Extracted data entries
(** Less than [gap] seconds between two evaluations. *)
Fixpoint spaced (gap last : Z) (l : list (Z * Check_)) : Prop :=
  match l with
  | [] => True
  | (now, _) :: l => last ≤ now < last + gap ∧ now < 2 ^ 62 ∧ spaced gap now l
  end.

Definition waiting (last : Z) (s : Sys AlertsMem) : Prop :=
  match pendingAlerts (sys_mem s) !! fingerprint_of with
  | None => True
  | Some since => 0 ≤ since ≤ last ∧ last - since ≤ pending_threshold
  end.

Lemma sub64_small a b : 0 ≤ a < 2 ^ 62 → 0 ≤ b < 2 ^ 62 → Time.Sub a b = a - b.
Proof. intros. unfold Time.Sub, sub64. apply wrap64_id. unfold in_i64, i64_min, i64_max. lia. Qed.

Lemma cleanup_waits now last (s : Sys AlertsMem) :
  0 ≤ last → last ≤ now → now < 2 ^ 62 → waiting last s →
  let s' := snd (cleanupPendingAlerts now s) in sys_tables s' = sys_tables s ∧ waiting now s'.
Proof.
  intros Hlast Hnow Hmax Hw. split; [done|]. unfold waiting in *. cbn.
  destruct (filter _ _ !! _) as [since|] eqn:E; [|done].
  apply map_lookup_filter_Some in E as [E Hle]. rewrite E in Hw. cbn in Hle. rewrite sub64_small in Hle; lia.
Qed.

Definition kept (last now : Z) (s s' : Sys AlertsMem) : Prop :=
  sys_tables s' = sys_tables s ∧ ∃ last', last ≤ last' ≤ now ∧ waiting last' s'.

Lemma evaluation_waits report check now last (s : Sys AlertsMem) :
  0 ≤ last → last ≤ now < last + (rule_For rule - pending_threshold) → now < 2 ^ 62 →
  open_rows (p_Id project) fingerprint_of (t_alert (sys_tables s)) = [] → waiting last s →
  kept last now s (snd (evaluateCheckAlert project rule app check report now s)).
Proof.
  intros Hlast Hnow Hmax Hnone Hw. unfold evaluateCheckAlert. cbv zeta. unfold mbind at 1, M_bind at 1.
  destruct (GetActiveOrSuppressedAlertByFingerprint _ _ s) as [q s1] eqn:Hq.
  apply DbFacts.select_inv in Hq as (Hm1 & Ht1 & Hq). unfold waiting in Hw. rewrite <- Hm1 in Hw.
  destruct q as [err|o]; [split; [done|]; exists last; split; [lia|done]|].
  specialize (Hq o eq_refl). unfold open_rows in Hnone. unfold order_by_opened_desc in Hq. rewrite Hnone in Hq.
  injection Hq as <-. change pending_threshold with 1800 in *. destruct (Status.OK <? ch_Status check).
  - destruct (gate_run rule fingerprint_of now s1) as (m & Hrun & Hfp & _). rewrite (DbFacts.bind_run _ _ _ _ _ Hrun).
    unfold gate_spec in Hfp |- *. replace (0 <? rule_For rule) with true in * by lia.
    destruct (pendingAlerts (sys_mem s1) !! fingerprint_of) as [since|] eqn:E.
    + rewrite sub64_small in * by lia. replace (now - since <? rule_For rule) with true in * by lia.
      split; [done|]. exists last. split; [lia|]. unfold waiting. cbn. rewrite Hfp. cbn.
      change pending_threshold with 1800. lia.
    + split; [done|]. exists now. split; [lia|]. unfold waiting. cbn. rewrite Hfp. cbn.
      change pending_threshold with 1800. lia.
  - destruct (delete_run rule app s1) as (m & Hrun & Hfp & _). rewrite (DbFacts.bind_run _ _ _ _ _ Hrun).
    split; [done|]. exists now. split; [lia|]. unfold waiting. cbn. by rewrite Hfp.
Qed.

(** A [For] longer than half an hour never fires: however long a check fails,
    as long as it is evaluated more often than every [For - 30min], the cleanup
    drops the time it was first seen before [For] has passed, and no table ever
    changes. *)
Theorem long_For_never_fires (report : string) (l : list (Z * Check_)) (last : Z) (s : Sys AlertsMem)
    (Hlast : 0 ≤ last) (Hspaced : spaced (rule_For rule - pending_threshold) last l)
    (Hnone : open_rows (p_Id project) fingerprint_of (t_alert (sys_tables s)) = []) (Hw : waiting last s) :
  sys_tables (snd (cycles report l s)) = sys_tables s.
Proof.
  revert last s Hlast Hspaced Hnone Hw. induction l as [|[now check] l IH]; intros last s Hlast Hspaced Hnone Hw; [done|].
  destruct Hspaced as (Hnow & Hmax & Hspaced). unfold cycles. cbn [forM_]. rewrite !bind_snd.
  destruct (evaluation_waits report check now last s Hlast Hnow Hmax Hnone Hw) as (Ht & last' & Hl & Hw').
  destruct (cleanup_waits now last' (snd (evaluateCheckAlert project rule app check report now s))) as [Ht' Hw''];
    [lia|lia|done|done|].
  etransitivity; [apply (IH now); [lia|done| |done]|]; by rewrite Ht', Ht.
Qed.

End promises.

(** * Kubernetes events *)
Lemma append_length (a b : string) : String.length (a ++ b)%string = (String.length a + String.length b)%nat.
Proof. induction a as [|c a IH]; [done|]. exact (f_equal S IH). Qed.

Lemma append_cancel_r (a b s : string) : (a ++ s)%string = (b ++ s)%string → a = b.
Proof.
  intros He. assert (Hl : String.length a = String.length b).
  { apply (f_equal String.length) in He. rewrite !append_length in He. lia. }
  revert b Hl He. induction a as [|c a IH]; intros [|d b]; cbn; [done|done|done|].
  intros [= Hl] [= -> He]. f_equal. by apply IH.
Qed.

(** Node events of two clusters are two groups under one fingerprint: the
    group key holds the cluster, the fingerprint of the group's alert only the
    rule and the reason, so that the loop, which looks for an open alert by
    fingerprint among those it read before it, opens an alert for each. *)
Theorem node_events_of_two_clusters_collide `{LP : LogParser} (w : World) (rule : AlertingRule) (e1 e2 : LogEntry)
    (H1 : attr "source.component" e1 = "node-controller") (H2 : attr "source.component" e2 = "node-controller")
    (Hreason : attr "event.reason" e1 = attr "event.reason" e2) (Hcluster : le_ClusterId e1 ≠ le_ClusterId e2) :
  ∃ g1 g2, group_events w [e1; e2] = [g1; g2] ∧ g_key g1 ≠ g_key g2 ∧ k8s_fingerprint rule g1 = k8s_fingerprint rule g2.
Proof.
  unfold group_events. cbn -[event_group]. unfold add_event. cbn -[event_group].
  assert (Hkey : String.eqb (g_key (event_group w e1)) (g_key (event_group w e2)) = false).
  { apply String.eqb_neq. unfold event_group. rewrite H1, H2. cbn. rewrite Hreason. by intros ?%append_cancel_r. }
  cbn -[event_group]. change (g_key (g_add e1 (event_group w e1))) with (g_key (event_group w e1)). rewrite Hkey. cbn -[event_group].
  do 2 eexists. split; [done|]. split; [by apply String.eqb_neq|].
  unfold k8s_fingerprint, event_group. rewrite H1, H2. cbn. by rewrite Hreason.
Qed.

(** * Concrete runs *)
Module AlertsRuns.

#[local] Instance run_env : Env := steady_env 1000.
#[local] Instance run_order : MapOrder := {| map_order _ _ l := l; map_order_perm _ _ l := reflexivity l |}.
#[local] Instance run_delivery : Delivery := AlertNotifyFacts.refusing_delivery.
#[local] Instance run_template : TextTemplate :=
  {| Template := string; template_Parse s := inr s; template_Execute t _ := inr t |}.
#[local] Instance run_parser : LogParser :=
  {| Pattern := string; PatternString s := s; WeakEqual := String.eqb; NewPatternFromWords s := s |}.
#[local] Instance run_sources : Sources :=
  {| logPatternEvaluator := None; kubernetesEventEvaluator := None; promql_QueryRange _ _ := inr [];
     promql_AddExtraSelector e _ := Some e; clickhouse_events _ := inr []; json_filters _ := "";
     Format_g _ := ""; Duration_String _ := "" |}.

Definition run_rule (for_ : Z) : AlertingRule :=
  {| rule_Id := "r"; rule_ProjectId := "p"; rule_Name := "rule"; rule_Source := rule_Source AlertNotifyFacts.witness_rule;
     rule_Selector := rule_Selector AlertNotifyFacts.witness_rule; rule_Severity := Status.WARNING; rule_For := for_;
     rule_KeepFiringFor := 0; rule_Templates := {| tpl_Summary := ""; tpl_Description := "" |};
     rule_NotificationCategory := ""; rule_Enabled := true; rule_Readonly := false; rule_Builtin := false;
     rule_CreatedAt := 0; rule_UpdatedAt := 0 |}.
Definition run_check (status : Z) : Check_ :=
  {| ch_Id := "CPUNode"; ch_Title := "CPU"; ch_Status := status; ch_Message := "m"; ch_Threshold := F32.of_Z 0; ch_Unit := "";
     ch_Details := None; ch_typ := CheckTypeValueBased; ch_messageTemplate := ""; ch_items := StringSet.NewStringSet [];
     ch_count := 0; ch_value := F32.of_Z 0; ch_fired := true |}.
Definition run_app : Application :=
  {| app_Id := NewApplicationId "" "ns" "Deployment" "app"; app_Category := "application"; app_Instances := [];
     app_LogMessages := []; app_Reports := []; app_AvailabilitySLIs := []; app_LatencySLIs := []; app_Deployments := []; app_Annotations := []; app_TrafficStats := no_traffic; app_DNSRequests := [];
     app_DNSRequestsHistogram := []; app_InboundRequestsCount := []; app_InboundRequestsHistogram := [] |}.
Definition run_project : Project := AlertNotifyFacts.webhook_project.
Definition start (rows : list AlertRow) : Sys AlertsMem :=
  Build_Sys {| pendingAlerts := ∅; initializedProjects := ∅ |} (with_alert (λ _, rows) no_tables) 0.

* [Task description]: Print only these lines, please. They run from the start of the entries above to the line containing "Lemma cleanup_waits now", both ends included, and must match exactly.

* [Your response]:
(** Less than [gap] seconds between two evaluations. *)
Fixpoint spaced (gap last : Z) (l : list (Z * Check_)) : Prop :=
  match l with
  | [] => True
  | (now, _) :: l => last ≤ now < last + gap ∧ now < 2 ^ 62 ∧ spaced gap now l
  end.

Definition waiting (last : Z) (s : Sys AlertsMem) : Prop :=
  match pendingAlerts (sys_mem s) !! fingerprint_of with
  | None => True
  | Some since => 0 ≤ since ≤ last ∧ last - since ≤ pending_threshold
  end.

Lemma sub64_small a b : 0 ≤ a < 2 ^ 62 → 0 ≤ b < 2 ^ 62 → Time.Sub a b = a - b.
Proof. intros. unfold Time.Sub, sub64. apply wrap64_id. unfold in_i64, i64_min, i64_max. lia. Qed.

Lemma cleanup_waits now last (s : Sys AlertsMem) :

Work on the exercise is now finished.